Saved entries:
(** * Debate sign-up schedule: submission store and reveal gating

    A shallow embedding of [debate.py] and the proofs of its stated
    properties.

    Modelling conventions.
    - A Python [str] is a Rocq [string]; a character is a code point
      below 256 (the Latin-1 range), on which [str.strip], [str.split],
      [str.lower] and [int] are modelled exactly.
    - A Python value stored in a row dictionary is a [value]: [None], a
      [str] or an [int].
    - The dictionary of a CSV row is a [dict]: a [gmap string value]
      for the entries under the column names, and the entry that
      [csv.DictReader] files under the key [None] for a record longer
      than the header.
    - A CSV file is the list of its records, each a list of fields: the
      text level ([csv.writer] quoting, line terminators, the encoding)
      is below the model, [csv.reader] giving back the records that
      [csv.writer] wrote.
    - The file system is a [gmap] from paths to files; a function that
      reads or writes files takes the file system and returns the new
      one.
    - An exception is a result [Raise e]; [datetime.now] is an argument.
    - The calls are sequential: [file_lock] makes each access to the
      submissions file atomic, and one call is one step of the model.
    - The integer text limit of recent CPython versions (4300 digits)
      and the locale (month names are the English ones) are not
      modelled. *)

From Stdlib Require Import ZArith NArith List String Ascii Bool Lia.
From Stdlib Require Import Decimal DecimalString DecimalPos DecimalN DecimalZ.
From stdpp Require Import base option list gmap strings fin_maps.

Local Open Scope string_scope.
Local Open Scope list_scope.
Local Open Scope Z_scope.

(** ** Python runtime: exceptions *)

Inductive exn : Type :=
  | KeyError
  | ValueError
  | TypeError
  | IndexError
  | AttributeError
  | StopException.

Inductive result (A : Type) : Type :=
  | Ok (a : A)
  | Raise (e : exn).

Arguments Ok {A} a.
Arguments Raise {A} e.

#[global] Instance result_ret : MRet result := fun A a => Ok a.
#[global] Instance result_bind : MBind result := fun A B f m =>
  match m with
  | Ok a => f a
  | Raise e => Raise e
  end.

Definition is_ok {A} (r : result A) : bool :=
  match r with Ok _ => true | Raise _ => false end.

(** ** Python runtime: values *)

Inductive value : Type :=
  | VNone
  | VStr (s : string)
  | VInt (z : Z).

#[global] Instance value_eq_dec : EqDecision value.
Proof. solve_decision. Defined.

(** [bool(v)] for the values that occur: [None], [''] and [0] are false. *)
Definition truthy (v : value) : bool :=
  match v with
  | VNone => false
  | VStr s => negb (String.eqb s "")
  | VInt z => negb (z =? 0)
  end.

(** [a == b]: values of different types are unequal. *)
Definition py_eq (a b : value) : bool := bool_decide (a = b).

Module Py.

(** *** Characters (code points below 256) *)

Definition code (c : ascii) : N := N_of_ascii c.

Definition between (lo hi n : N) : bool := ((lo <=? n) && (n <=? hi))%N.

(** [str.isspace] on one character: TAB..CR, FS..US, SPACE, NEL, NBSP. *)
Definition isspace (c : ascii) : bool :=
  between 9 13 (code c) || between 28 32 (code c)
  || (code c =? 133)%N || (code c =? 160)%N.

Definition isdigit (c : ascii) : bool := between 48 57 (code c).

(** [str.lower] on one character: A..Z and the Latin-1 capitals
    (U+00C0..U+00DE without the multiplication sign U+00D7). *)
Definition lower_char (c : ascii) : ascii :=
  if between 65 90 (code c)
     || (between 192 222 (code c) && negb (code c =? 215)%N)
  then ascii_of_N (code c + 32)
  else c.

(** *** [str] methods *)

Fixpoint lower (s : string) : string :=
  match s with
  | EmptyString => EmptyString
  | String c r => String (lower_char c) (lower r)
  end.

Fixpoint lstrip (s : string) : string :=
  match s with
  | EmptyString => EmptyString
  | String c r => if isspace c then lstrip r else s
  end.

Fixpoint rstrip (s : string) : string :=
  match s with
  | EmptyString => EmptyString
  | String c r =>
      match rstrip r with
      | EmptyString => if isspace c then EmptyString else String c EmptyString
      | r' => String c r'
      end
  end.

Definition strip (s : string) : string := rstrip (lstrip s).

(** [s.split()]: the maximal runs of non-space characters. [cur] is the
    run being read. *)
Fixpoint split_go (cur : string) (s : string) : list string :=
  match s with
  | EmptyString => if String.eqb cur "" then [] else [cur]
  | String c r =>
      if isspace c
      then (if String.eqb cur "" then split_go "" r else cur :: split_go "" r)
      else split_go (cur +:+ String c EmptyString) r
  end.

Definition split (s : string) : list string := split_go "" s.

(** [sep.join(l)] *)
Fixpoint join (sep : string) (l : list string) : string :=
  match l with
  | [] => ""
  | [w] => w
  | w :: r => w +:+ sep +:+ join sep r
  end.

(** *** [int] and [str] on integers *)

(** The digits of an integer literal: decimal digits, with single
    underscores allowed between two digits. [after_digit] tells whether
    the previous character was a digit. *)
Fixpoint literal_digits (after_digit : bool) (s : string) : option string :=
  match s with
  | EmptyString => if after_digit then Some EmptyString else None
  | String c r =>
      if isdigit c then String c <$> literal_digits true r
      else if Ascii.eqb c "_" && after_digit then literal_digits false r
      else None
  end.
(** * The note collection reducer of geeks-diary

    A shallow embedding of
    [src/browser/note/note-collection/note-collection.reducer.ts]
    and the properties of the note collection state engine.

    The reducer is a function from a state snapshot and an action to a
    new snapshot.  Reading a property of [null] is the one way it can
    fail, so the embedding returns a [result]: either the new snapshot
    or the JavaScript error that escapes to the caller. *)

From Stdlib Require Import ZArith.
From stdpp Require Import base decidable option list strings.

Local Open Scope Z_scope.

(** ** JavaScript results *)

Inductive JsError := TypeError.

Inductive result (A : Type) :=
  | Ok (a : A)
  | Throw (e : JsError).
Arguments Ok {A} a.
Arguments Throw {A} e.

(** Sequencing, written [x ← r; k]: an error in [r] skips [k]. *)
#[global] Instance result_bind : MBind result := λ A B k r,
  match r with
  | Ok a => k a
  | Throw e => Throw e
  end.

(** [o.p] where [o] may be [null]: the property read throws. *)
Definition deref {A} (o : option A) : result A :=
  match o with
  | Some a => Ok a
  | None => Throw TypeError
  end.

(** ** JavaScript arrays *)

(** [l[i]] for a number [i]; [undefined] is [None]. *)
Definition array_get {A} (l : list A) (i : Z) : option A :=
  if decide (0 ≤ i) then l !! Z.to_nat i else None.

(** [l.findIndex(p)]: the lowest index whose element passes, or [-1]. *)
Definition findIndex {A} (p : A → bool) (l : list A) : Z :=
  match list_find (λ x, p x = true) l with
  | Some (i, _) => Z.of_nat i
  | None => -1
  end.

(** ** Data model *)

Record NoteItem := {
  id : string;
  title : string;
  createdDatetime : Z;
  contentFilePath : string;
  contentFileName : string;
  stackIds : list string;
  label : option string;
}.

(** [Partial<NoteItem>]: a field that is [None] is absent from the patch. *)
Record NoteItemPatch := {
  p_id : option string;
  p_title : option string;
  p_createdDatetime : option Z;
  p_contentFilePath : option string;
  p_contentFileName : option string;
  p_stackIds : option (list string);
  p_label : option (option string);
}.

(** [{ ...note, ...patch }] *)
Definition spread (note : NoteItem) (patch : NoteItemPatch) : NoteItem :=
  {| id := default (id note) (p_id patch);
     title := default (title note) (p_title patch);
     createdDatetime := default (createdDatetime note) (p_createdDatetime patch);
     contentFilePath := default (contentFilePath note) (p_contentFilePath patch);
     contentFileName := default (contentFileName note) (p_contentFileName patch);
     stackIds := default (stackIds note) (p_stackIds patch);
     label := default (label note) (p_label patch) |}.

Inductive NoteCollectionFilterBy := BY_MONTH | BY_DATE | NONE.
Inductive NoteCollectionSortBy := CREATED | TITLE.
Inductive SortDirection := DESC | ASC.
Inductive NoteCollectionViewModes := VIEW_DETAIL | VIEW_SIMPLE.

Record NoteCollectionMonthFilter := { m_year : Z; m_month : Z }.
Record NoteCollectionDateFilter := { d_year : Z; d_month : Z; d_date : Z }.

(** The contribution table is opaque to the reducer, which only copies it. *)
Definition NoteContributionTable := list (string * Z).

Record NoteCollectionState := {
  loading : bool;
  loaded : bool;
  notes : list NoteItem;
  filteredAndSortedNotes : list NoteItem;
  selectedNote : option NoteItem;
  filterBy : NoteCollectionFilterBy;
  selectedMonth : option NoteCollectionMonthFilter;
  selectedDate : option NoteCollectionDateFilter;
  sortBy : NoteCollectionSortBy;
  sortDirection : SortDirection;
  viewMode : NoteCollectionViewModes;
  contribution : NoteContributionTable;
}.

#[global] Instance NoteItem_eq_dec : EqDecision NoteItem.
Proof. solve_decision. Defined.
#[global] Instance NoteCollectionFilterBy_eq_dec : EqDecision NoteCollectionFilterBy.
Proof. solve_decision. Defined.
#[global] Instance NoteCollectionMonthFilter_eq_dec : EqDecision NoteCollectionMonthFilter.
Proof. solve_decision. Defined.
#[global] Instance NoteCollectionDateFilter_eq_dec : EqDecision NoteCollectionDateFilter.
Proof. solve_decision. Defined.

(** *** [{ ...state, field: value }] *)

Definition set_loading (v : bool) (s : NoteCollectionState) :=
  {| loading := v; loaded := loaded s; notes := notes s;
     filteredAndSortedNotes := filteredAndSortedNotes s;
     selectedNote := selectedNote s; filterBy := filterBy s;
     selectedMonth := selectedMonth s; selectedDate := selectedDate s;
     sortBy := sortBy s; sortDirection := sortDirection s;
     viewMode := viewMode s; contribution := contribution s |}.

Definition set_loaded (v : bool) (s : NoteCollectionState) :=
  {| loading := loading s; loaded := v; notes := notes s;
     filteredAndSortedNotes := filteredAndSortedNotes s;
     selectedNote := selectedNote s; filterBy := filterBy s;
     selectedMonth := selectedMonth s; selectedDate := selectedDate s;
     sortBy := sortBy s; sortDirection := sortDirection s;
     viewMode := viewMode s; contribution := contribution s |}.

Definition set_notes (v : list NoteItem) (s : NoteCollectionState) :=
  {| loading := loading s; loaded := loaded s; notes := v;
     filteredAndSortedNotes := filteredAndSortedNotes s;
     selectedNote := selectedNote s; filterBy := filterBy s;
     selectedMonth := selectedMonth s; selectedDate := selectedDate s;
     sortBy := sortBy s; sortDirection := sortDirection s;
     viewMode := viewMode s; contribution := contribution s |}.

Definition set_filteredAndSortedNotes (v : list NoteItem) (s : NoteCollectionState) :=
  {| loading := loading s; loaded := loaded s; notes := notes s;
     filteredAndSortedNotes := v;
     selectedNote := selectedNote s; filterBy := filterBy s;
     selectedMonth := selectedMonth s; selectedDate := selectedDate s;
     sortBy := sortBy s; sortDirection := sortDirection s;
     viewMode := viewMode s; contribution := contribution s |}.

Definition set_selectedNote (v : option NoteItem) (s : NoteCollectionState) :=
  {| loading := loading s; loaded := loaded s; notes := notes s;
     filteredAndSortedNotes := filteredAndSortedNotes s;
     selectedNote := v; filterBy := filterBy s;
     selectedMonth := selectedMonth s; selectedDate := selectedDate s;
     sortBy := sortBy s; sortDirection := sortDirection s;
     viewMode := viewMode s; contribution := contribution s |}.

Definition set_filterBy (v : NoteCollectionFilterBy) (s : NoteCollectionState) :=
  {| loading := loading s; loaded := loaded s; notes := notes s;
     filteredAndSortedNotes := filteredAndSortedNotes s;
     selectedNote := selectedNote s; filterBy := v;
     selectedMonth := selectedMonth s; selectedDate := selectedDate s;
     sortBy := sortBy s; sortDirection := sortDirection s;
     viewMode := viewMode s; contribution := contribution s |}.
(** * BMP and PNG decoders of the codec library: a shallow embedding

    The development follows [src/codec/SkCodec_libbmp.cpp] and
    [src/codec/SkCodec_libpng.cpp].  Machine integers are mathematical
    integers with the wrap-around of their C++ type written out, byte buffers
    are lists of integers read modulo 256, the input stream is a byte list with
    a read position, and the destination is a byte-addressed memory.  Code that
    lives in headers or libraries outside the two files (mask parsing, colour
    packing, swizzlers, libpng) is an interface, [Externals], over which every
    definition is parametric. *)

From Stdlib Require Import ZArith List Bool Lia.
Import ListNotations.
Open Scope Z_scope.

(** ** Machine integers *)

Definition wrap8u (z : Z) : Z := z mod 2 ^ 8.
Definition wrap16u (z : Z) : Z := z mod 2 ^ 16.
Definition wrap32u (z : Z) : Z := z mod 2 ^ 32.
Definition wrap64u (z : Z) : Z := z mod 2 ^ 64.
(** [int]: two's complement on 32 bits. *)
Definition wrap32s (z : Z) : Z := (z + 2 ^ 31) mod 2 ^ 32 - 2 ^ 31.

Definition INT_MIN : Z := - 2 ^ 31.

(** ** The option monad, for paths on which the source returns NULL *)

Definition obind {A B : Type} (c : option A) (k : A -> option B) : option B :=
  match c with
  | Some a => k a
  | None => None
  end.

Notation "x <- c ;; k" := (obind c (fun x => k))
  (at level 61, c at next level, right associativity).
Notation "' p <- c ;; k" := (obind c (fun x => let 'p := x in k))
  (at level 61, p pattern, c at next level, right associativity).

(** ** Byte buffers *)

(** Modelled from the spec: [get_byte], [get_short] and [get_int] of
    SkCodecPriv.h, which is not among the sources; the spec fixes the header
    fields as little-endian. *)
Definition get_byte (buffer : list Z) (i : Z) : Z :=
  wrap8u (nth (Z.to_nat i) buffer 0).

Definition get_short (buffer : list Z) (i : Z) : Z :=
  get_byte buffer i + 2 ^ 8 * get_byte buffer (i + 1).

Definition get_int (buffer : list Z) (i : Z) : Z :=
  get_byte buffer i + 2 ^ 8 * get_byte buffer (i + 1)
  + 2 ^ 16 * get_byte buffer (i + 2) + 2 ^ 24 * get_byte buffer (i + 3).

(** Modelled from the spec: [compute_row_bytes] of SkCodecPriv.h, the number of
    bytes that hold [width] pixels of [bitsPerPixel] bits, rounded up. *)
Definition compute_row_bytes (width bitsPerPixel : Z) : Z :=
  (width * bitsPerPixel + 7) / 8.

(** Modelled from the spec: the alignment helpers of SkTypes.h. *)
Definition SkAlign2 (x : Z) : Z := Z.shiftl (Z.shiftr (x + 1) 1) 1.
Definition SkIsAlign2 (x : Z) : bool := Z.land x 1 =? 0.
Definition SkAlign4 (x : Z) : Z := Z.shiftl (Z.shiftr (x + 3) 2) 2.

(** ** The input stream *)

Record SkStream := mkStream { sdata : list Z; spos : nat }.

(** [stream->read(buffer, n)]: the bytes obtained, at most [n] of them, and
    the stream past them. *)
Definition stream_read (s : SkStream) (n : Z) : list Z * SkStream :=
  let got := firstn (Z.to_nat n) (skipn (spos s) (sdata s)) in
  (got, mkStream (sdata s) (spos s + length got)).

(** [stream->skip(n)]: the number of bytes skipped. *)
Definition stream_skip (s : SkStream) (n : Z) : Z * SkStream :=
  let got := firstn (Z.to_nat n) (skipn (spos s) (sdata s)) in
  (Z.of_nat (length got), mkStream (sdata s) (spos s + length got)).

(** ** The destination memory *)

(** The caller's [dst] as a byte-addressed memory; address 0 is [dst].  The
    journal lists, newest first, the start and length of every pixel store; no
    operation of the decoders reads it, it is there for the statements about
    which bytes were written. *)
Record Buffer := mkBuffer { bytes : Z -> Z; journal : list (Z * Z) }.

Definition memset (b : Buffer) (value n : Z) : Buffer :=
  mkBuffer (fun a => if (0 <=? a) && (a <? n) then value else bytes b a)
           (journal b).

Definition store_bytes (b : Buffer) (addr : Z) (data : list Z) : Buffer :=
  mkBuffer (fun a => if (addr <=? a) && (a <? addr + Z.of_nat (length data))
                     then wrap8u (nth (Z.to_nat (a - addr)) data 0)
                     else bytes b a)
           ((addr, Z.of_nat (length data)) :: journal b).

Definition le_bytes32 (v : Z) : list Z :=
  [wrap8u v; wrap8u (Z.shiftr v 8); wrap8u (Z.shiftr v 16);
   wrap8u (Z.shiftr v 24)].

Definition le_bytes16 (v : Z) : list Z := [wrap8u v; wrap8u (Z.shiftr v 8)].

Definition store32 (b : Buffer) (addr v : Z) : Buffer :=
  store_bytes b addr (le_bytes32 v).

Definition store16 (b : Buffer) (addr v : Z) : Buffer :=
  store_bytes b addr (le_bytes16 v).

Definition load32 (b : Buffer) (addr : Z) : Z :=
  wrap8u (bytes b addr) + 2 ^ 8 * wrap8u (bytes b (addr + 1))
  + 2 ^ 16 * wrap8u (bytes b (addr + 2)) + 2 ^ 24 * wrap8u (bytes b (addr + 3)).

(** An address lies in the footprint of a journal entry. *)
Definition covers (entry : Z * Z) (a : Z) : bool :=
  (fst entry <=? a) && (a <? fst entry + snd entry).

Definition written (j : list (Z * Z)) (a : Z) : bool := existsb (fun e => covers e a) j.

(** ** Image descriptions *)

Inductive SkColorType :=
| kUnknown_SkColorType
| kAlpha_8_SkColorType
| kRGB_565_SkColorType
| kARGB_4444_SkColorType
| kN32_SkColorType
| kIndex_8_SkColorType.

Inductive SkAlphaType :=
| kIgnore_SkAlphaType
| kOpaque_SkAlphaType
| kPremul_SkAlphaType
| kUnpremul_SkAlphaType.

Inductive SkColorProfileType := kLinear_SkColorProfileType | kSRGB_SkColorProfileType.

Record SkImageInfo := mkInfo {
  width : Z;
  height : Z;
  colorType : SkColorType;
  alphaType : SkAlphaType;
  profileType : SkColorProfileType
}.

(** [SkImageInfo::Make(width, height, ct, at)] leaves the profile at its
    default. *)
Definition SkImageInfo_Make (w h : Z) (ct : SkColorType) (at_ : SkAlphaType) : SkImageInfo :=
  mkInfo w h ct at_ kLinear_SkColorProfileType.

Definition makeAlphaType (i : SkImageInfo) (at_ : SkAlphaType) : SkImageInfo :=
  mkInfo (width i) (height i) (colorType i) at_ (profileType i).

Definition SkColorType_eqb (a b : SkColorType) : bool :=
  match a, b with
  | kUnknown_SkColorType, kUnknown_SkColorType
  | kAlpha_8_SkColorType, kAlpha_8_SkColorType
  | kRGB_565_SkColorType, kRGB_565_SkColorType
  | kARGB_4444_SkColorType, kARGB_4444_SkColorType
  | kN32_SkColorType, kN32_SkColorType
  | kIndex_8_SkColorType, kIndex_8_SkColorType => true
  | _, _ => false
  end.

Definition SkAlphaType_eqb (a b : SkAlphaType) : bool :=
  match a, b with
  | kIgnore_SkAlphaType, kIgnore_SkAlphaType
  | kOpaque_SkAlphaType, kOpaque_SkAlphaType
  | kPremul_SkAlphaType, kPremul_SkAlphaType
  | kUnpremul_SkAlphaType, kUnpremul_SkAlphaType => true
  | _, _ => false
  end.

▸ **WHAT YOU WILL DO**
The required output is the stretch of entries above from the line containing "From Stdlib Require Import ZArith." through the line containing "Inductive NoteCollectionSortBy := CREATED", reproduced exactly.

▸ **EXERCISE ANSWER**
From Stdlib Require Import ZArith.
From stdpp Require Import base decidable option list strings.

Local Open Scope Z_scope.

(** ** JavaScript results *)

Inductive JsError := TypeError.

Inductive result (A : Type) :=
  | Ok (a : A)
  | Throw (e : JsError).
Arguments Ok {A} a.
Arguments Throw {A} e.

(** Sequencing, written [x ← r; k]: an error in [r] skips [k]. *)
#[global] Instance result_bind : MBind result := λ A B k r,
  match r with
  | Ok a => k a
  | Throw e => Throw e
  end.

(** [o.p] where [o] may be [null]: the property read throws. *)
Definition deref {A} (o : option A) : result A :=
  match o with
  | Some a => Ok a
  | None => Throw TypeError
  end.

(** ** JavaScript arrays *)

(** [l[i]] for a number [i]; [undefined] is [None]. *)
Definition array_get {A} (l : list A) (i : Z) : option A :=
  if decide (0 ≤ i) then l !! Z.to_nat i else None.

(** [l.findIndex(p)]: the lowest index whose element passes, or [-1]. *)
Definition findIndex {A} (p : A → bool) (l : list A) : Z :=
  match list_find (λ x, p x = true) l with
  | Some (i, _) => Z.of_nat i
  | None => -1
  end.

(** ** Data model *)

Record NoteItem := {
  id : string;
  title : string;
  createdDatetime : Z;
  contentFilePath : string;
  contentFileName : string;
  stackIds : list string;
  label : option string;
}.

(** [Partial<NoteItem>]: a field that is [None] is absent from the patch. *)
Record NoteItemPatch := {
  p_id : option string;
  p_title : option string;
  p_createdDatetime : option Z;
  p_contentFilePath : option string;
  p_contentFileName : option string;
  p_stackIds : option (list string);
  p_label : option (option string);
}.

(** [{ ...note, ...patch }] *)
Definition spread (note : NoteItem) (patch : NoteItemPatch) : NoteItem :=
  {| id := default (id note) (p_id patch);
     title := default (title note) (p_title patch);
     createdDatetime := default (createdDatetime note) (p_createdDatetime patch);
     contentFilePath := default (contentFilePath note) (p_contentFilePath patch);
     contentFileName := default (contentFileName note) (p_contentFileName patch);
     stackIds := default (stackIds note) (p_stackIds patch);
     label := default (label note) (p_label patch) |}.

Inductive NoteCollectionFilterBy := BY_MONTH | BY_DATE | NONE.
Inductive NoteCollectionSortBy := CREATED | TITLE.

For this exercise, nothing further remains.